だが、90歳を目前にした今は、その頃とは違った楽しみ方をしている。

普段、共同生活を送っているおでんせでの喧騒や同所の理事長という役割から距離を置き、1人きりで過ごす数日間は、何にも代えがたい愛おしい時間だという。

山小屋に到着すると、まず深呼吸。「私の恋人」と呼ぶモーツァルトのCDを聴きながら、ゆっくりと山小屋の生活を堪能する。

「私は1人の時間が大好きなんです。自分のことだけをあれこれ考えていられるから。散歩や木工、料理をしながら日々のことを振り返って、失敗しちゃったかな、別のやり方もあったかな、などと反省したり、今度は何をしようかなって新しくやってみたいことを考えたり。

じっくり考えて決めたいことも宿題のように山小屋に持ってきて、頭の中をリセットしてからあれこれ考えを巡らせて、結論を出したりします」

小森さんの「住まい遍歴」

ここ数年、若者を中心に「ソロ活」がブームになっている。
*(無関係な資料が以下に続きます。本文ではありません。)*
(** The row the payment flow inserts into [orders], as the table holds
    it. *)
Definition confirmed_order (env : Env) (userId : string) (total : float)
    (shipping : option ShippingAddress) (note : option string) : OrderRow :=
  mkOrderRow (gen_random_uuid env) userId (decimal_10_2 total) confirmed
    (payment_shipping userId shipping) (note_or_null note).

(** [confirmPaymentAndCreateOrder(paymentKey, orderId, amount,
    shippingAddress?, orderNote?)]; the answer is
    [(orderId, paymentKey, totalAmount)]. The order name the source builds
    with [generateOrderName] is used nowhere and is left out. *)
Definition confirmPaymentAndCreateOrder (env : Env)
    (paymentKey orderId : string) (amount : float)
    (shipping : option ShippingAddress) (note : option string)
  : Action (string * string * float) :=
  match auth env with
  | None => Return (Fail NotAuthenticated)
  | Some userId =>
    when negb (confirmPaymentSchema paymentKey orderId amount shipping note)
      return_ Fail InvalidInput ;;;
    d <~ get_db ;;
    match getCartItems env d with
    | CartFail _ => Return (Fail EmptyCart)
    | CartOk cartItems cartTotalAmount =>
      when (length cartItems =? 0)%nat return_ Fail EmptyCart ;;;
      when amount_differs amount cartTotalAmount
        return_ Fail AmountMismatch ;;;
      let outOfStockItems :=
        filter (fun item => stock_quantity (ci_products item) = 0)
               cartItems in
      when (0 <? length outOfStockItems)%nat
        return_ Fail (OutOfStock None) ;;;
      paymentResult <~ confirmPaymentWithToss env paymentKey orderId amount ;;
      match paymentResult with
      | TossThrows message => Return (Fail (Thrown message))
      | TossData status =>
        when negb (String.eqb status "DONE")
          return_ Fail PaymentNotApproved ;;;
        let order :=
          confirmed_order env userId cartTotalAmount shipping note in
        emit (Write InsertOrder) ;;;
        when store_error env InsertOrder
             || negb (order_insert_allowed order (orders d))
          return_ Fail OrderSaveFailed ;;;
        put_db (set_orders d (orders d ++ [order])) ;;;
        let orderItems := map (payment_order_item (o_id order)) cartItems in
        emit (Write InsertOrderItems) ;;;
        if store_error env InsertOrderItems then
          rollback_order env (o_id order) ;;;
          Return (Fail OrderItemsSaveFailed)
        else
          d' <~ get_db ;;
          put_db (set_order_items d' (order_items d' ++ orderItems)) ;;;
          decrement_stock env orderItems ;;;
          clearCartResult <~ clearCart env ;;
          Return (Success (o_id order, paymentKey, cartTotalAmount))
      end
    end
  end.
(** The table after a merge, in terms of the table after its download. *)
Lemma _merge_from_remote_table (w : State) :
  let w1 := (sync_from_github w).2 in
  table (_merge_from_remote w).2 =
    if sync_deletions w then table w1
    else restore (dict_by_id (reflections (export_to_json (clock w) (table w))))
           (elements (dom (table w) ∖ dom (table w1) : gset Z)) (table w1).
Proof.
  pose proof (sync_from_github_sync_deletions w) as Hsd.
  pose proof (sync_from_github_returns w) as [b Hb].
  unfold _merge_from_remote, _export_local_data.
  unfold mbind, M_bind, bind, gets at 1. simpl.
  destruct (sync_from_github w) as [r w1]. simpl in *. subst r.
  unfold keeps in Hsd. simpl in Hsd.
  unfold gets, modify. simpl. rewrite Hsd.
  pose proof (dict_by_id_export_dom (clock w) (table w)) as HL.
  pose proof (dict_by_id_export_dom (clock w1) (table w1)) as HR.
  simpl in HL, HR. rewrite HL, HR.
  destruct (sync_deletions w); simpl; [done|].
  match goal with |- context [sync_to_github ?w2] =>
    pose proof (sync_to_github_table w2) as Ht;
    destruct (sync_to_github w2) as [[b'|e] w3] end;
    unfold keeps in Ht; simpl in *; by rewrite Ht.
Qed.

(** X13. With deletion-sync disabled a merge loses no local record,
    whatever the remote holds and whichever call to it fails: every id of
    LocalStore before the merge is an id of LocalStore after it. *)
Theorem merge_keeps_local_ids (w : State) :
  sync_deletions w = false →
  dom (table w) ⊆ dom (table (_merge_from_remote w).2).
Proof.
  intros Hsd i Hi. rewrite _merge_from_remote_table, Hsd.
  apply elem_of_dom. rewrite restore_lookup.
  - case_decide as Hin.
    + rewrite dict_by_id_export.
      apply elem_of_dom in Hi as [c Hc]. rewrite Hc. simpl. by eexists.
    + apply elem_of_dom.
      destruct (decide (i ∈ dom (table (sync_from_github w).2))); [done|].
      exfalso. apply Hin. apply elem_of_elements, elem_of_difference. done.
  - intros j r. rewrite dict_by_id_export.
    destruct (table w !! j); simpl; [|done]. by intros [= <-].
Qed.

Lemma merge_keeps_local_ids_witness :
  dom (table merge_state) ⊆ dom (table (_merge_from_remote merge_state).2).
Proof. apply (merge_keeps_local_ids merge_state). reflexivity. Defined.

(** X14. When the download of a merge fails, the merge leaves the rows of
    LocalStore as they were, under either deletion policy. *)
Theorem merge_download_failure_keeps_store (w : State) :
  (sync_from_github w).1 = Ret false →
  table (_merge_from_remote w).2 = table w.
Proof.
  intros Hfail. rewrite _merge_from_remote_table.
  destruct (sync_from_github_cases w) as [[_ Ht]|[Hok _]];
    [|simpl in *; congruence].
  simpl in Ht. rewrite Ht.
  destruct (sync_deletions w); [done|].
  by rewrite difference_diag_L, elements_empty.
Qed.

Lemma merge_download_failure_keeps_store_witness :
  table (_merge_from_remote offline_state).2 = table offline_state.
Proof.
  apply (merge_download_failure_keeps_store offline_state).
  vm_compute. reflexivity.
Defined.

(** ** The periodic tick and the edits of the store *)

Lemma due_dec (w : State) : due w ∨ ¬ due w.
Proof.
  unfold due.
  destruct (max_updated_at (table w)) as [lm|];
    [|right; by intros (? & ? & ? & _)].
  destruct (last_sync_time w) as [ls|];
    [|right; by intros (? & ? & _ & ? & _)].
  destruct (decide (ls < lm)).
  - left. by exists lm, ls.
  - right. intros (? & ? & ? & ? & ?). simplify_eq. lia.
Qed.

Lemma sync_tick_not_due (w : State) : ¬ due w → sync_tick w = (Ret (), w).
Proof.
  intros Hnot.
  unfold sync_tick, mbind, M_bind, bind, gets, modify, try_finally,
    try_except, _get_local_last_modified.
  simpl. destruct (is_syncing w) eqn:Hbusy; [done|]. simpl.
  assert (set_is_syncing false (set_is_syncing true w) = w) as Hsame
    by (destruct w; simpl in *; by subst).
  destruct (max_updated_at (table w)) as [lm|] eqn:Hlm; simpl;
    [|by rewrite Hsame].
  destruct (last_sync_time w) as [ls|] eqn:Hls; simpl; [|by rewrite Hsame].
  destruct (decide (lm > ls)) as [Hgt|Hle]; simpl; [|by rewrite Hsame].
  exfalso. apply Hnot. exists lm, ls. split_and!; [done | done | lia].
Qed.
(** [len(df)] *)
Definition len (df : DataFrame) : Z := Z.of_nat (List.length (lines df)).

(** [df.empty]: some axis has length zero. *)
Definition empty (df : DataFrame) : bool :=
  match columns df, lines df with
  | _ :: _, _ :: _ => false
  | _, _ => true
  end.

(** The rows of a frame as [Series], in the order of the file. *)
Definition rows (df : DataFrame) : list Series :=
  map (combine (columns df)) (values df).

(** [df.iterrows()]: every row with its index label. *)
Definition iterrows (df : DataFrame) : list (label * Series) :=
  map (fun l => (fst l, combine (columns df) (snd l))) (lines df).

Fixpoint number_from (i : Z) (vs : list (list cell))
  : list (label * list cell) :=
  match vs with
  | [] => []
  | v :: vs' => (Label (CInt i), v) :: number_from (i + 1) vs'
  end.

(** The frame of a file whose lines have as many fields as the header:
    the lines are numbered from zero. *)
Definition frame (cols : list string) (vs : list (list cell)) : DataFrame :=
  {| columns := cols; lines := number_from 0 vs |}.

(* ================================================================== *)
(** * Gateway objects *)
(* ================================================================== *)

(** [Stock(symbol=..., exchange=..., currency=...)]; the constructor stores
    what it is given. *)
Record Contract := {
  symbol : cell;
  exchange : string;
  currency : cell
}.

(** [Order()]: a price or account the program does not set stays at the
    library's unset default, [None] here. *)
Record Order := {
  action : string;
  totalQuantity : Z;
  orderType : string;
  lmtPrice : option float;
  auxPrice : option float;
  tif : cell;
  account : option cell
}.

(** What [placeOrder] returns. *)
Record Trade := {
  trade_contract : Contract;
  trade_order : Order;
  orderId : Z;
  status : string
}.
End write_more.

(** X10: a write of rows with a key in the first row aims every update at
    the range that starts at the given cell and ends [nbCols] columns to the
    right and [nbRows + 1] rows below, one row more than the data because of
    the header line, and sends the shaped array as rows to be parsed as user
    input; with a cached client and a service that can be built, that
    update is sent. *)
Theorem rows_write_target (w : World) (sheet : string) (row col : Z)
    (first : gmap string Value) (rest : list (gmap string Value)) (st : State) :
  size first <> 0%nat ->
  Z.of_nat (size first) < GoInt.int_max ->
  GoInt.len (first :: rest) < GoInt.int_max ->
  let data := first :: rest in
  let st' := (DataMapToGoogleSpreadsheet w sheet row col data st).2 in
  let target :=
    sheet +:+ "!" +:+ ColAddress col +:+ Itoa row +:+ ":" +:+
    ColAddress (GoInt.add col (Z.of_nat (size first)))
    +:+ Itoa (GoInt.add row (GoInt.len data + 1)) in
  (forall srv id rng body opt res,
     In (EvUpdateDo srv id rng body opt res) (new_events st st') ->
     id = SpreadsheetID (googleConf st) /\ rng = target
     /\ body = mkValueRange "ROWS" (shapeMapRows data)
     /\ opt = "USER_ENTERED"%string)
  /\ (forall c, Client (googleConf st) = Some c -> sheets_New w (trace st) c = None ->
      exists res,
        new_events st st'
        = [EvSheetsNew c None;
           EvUpdateDo (sheets_Service c) (SpreadsheetID (googleConf st)) target
             (mkValueRange "ROWS" (shapeMapRows data)) "USER_ENTERED" res]).
Proof.
  intros Hsize Hcols Hrows data st' target.
  assert (Hdata : has_data (OpDataMapToGoogleSpreadsheet sheet row col data)).
  { exists first, rest. done. }
  destruct (DataMapToGoogleSpreadsheet_shaped w sheet row col data st Hdata)
    as (Hmap & cell & line & lines & Hshape).
  destruct (shapeMapRows_dimensions first rest) as (Hlen & header & lines' & Hh & Hhlen).
  fold data in Hlen, Hh. rewrite Hshape in Hh. injection Hh as <- <-.
  assert (Htarget : myRange sheet row col (GoInt.len (shapeMapRows data))
                      (GoInt.len (cell :: line)) = target).
  { by rewrite Hlen, Hhlen. }
  subst st'. rewrite Hmap. split.
  - intros srv id rng body opt res Hin. rewrite Hshape in Hin.
    apply DataArrayToGoogleSpreadSheet_updates in Hin.
    rewrite <- Hshape, Htarget in Hin. exact Hin.
  - intros c Hc HN.
    destruct (DataArrayToGoogleSpreadSheet_issues w sheet row col cell line lines st c Hc HN)
      as [res Hev].
    exists res. rewrite <- Hshape, Htarget in Hev. exact Hev.
Qed.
ソロ活とは「ソロ(単独)」と「活動」を組み合わせた造語で、1人で好きな場所に出かけ、好きなことをして過ごすこと。

小森さんは20代の頃から、旅行や登山などをソロ活で楽しんできた。旧ソ連や北欧、ヨーロッパ、アメリカ、アジアなど多くの国を訪れ、毎年のようにお気に入りの山々に登っていた。

小森祥子さん
さまざまな場所での思い出は写真に収め、部屋のあちこちに飾っている(筆者撮影)

特にソロ活の1人時間が味わい深いものになってきたのは、51歳で幼稚園を退職してからだという。

「私から“先生”という肩書が取れて、小森祥子という素の自分に戻る。身一つになった解放感は大きなものでした。朝、起きて天気がよければ車で遠出したり、旅行は行先だけ決めて出発したり。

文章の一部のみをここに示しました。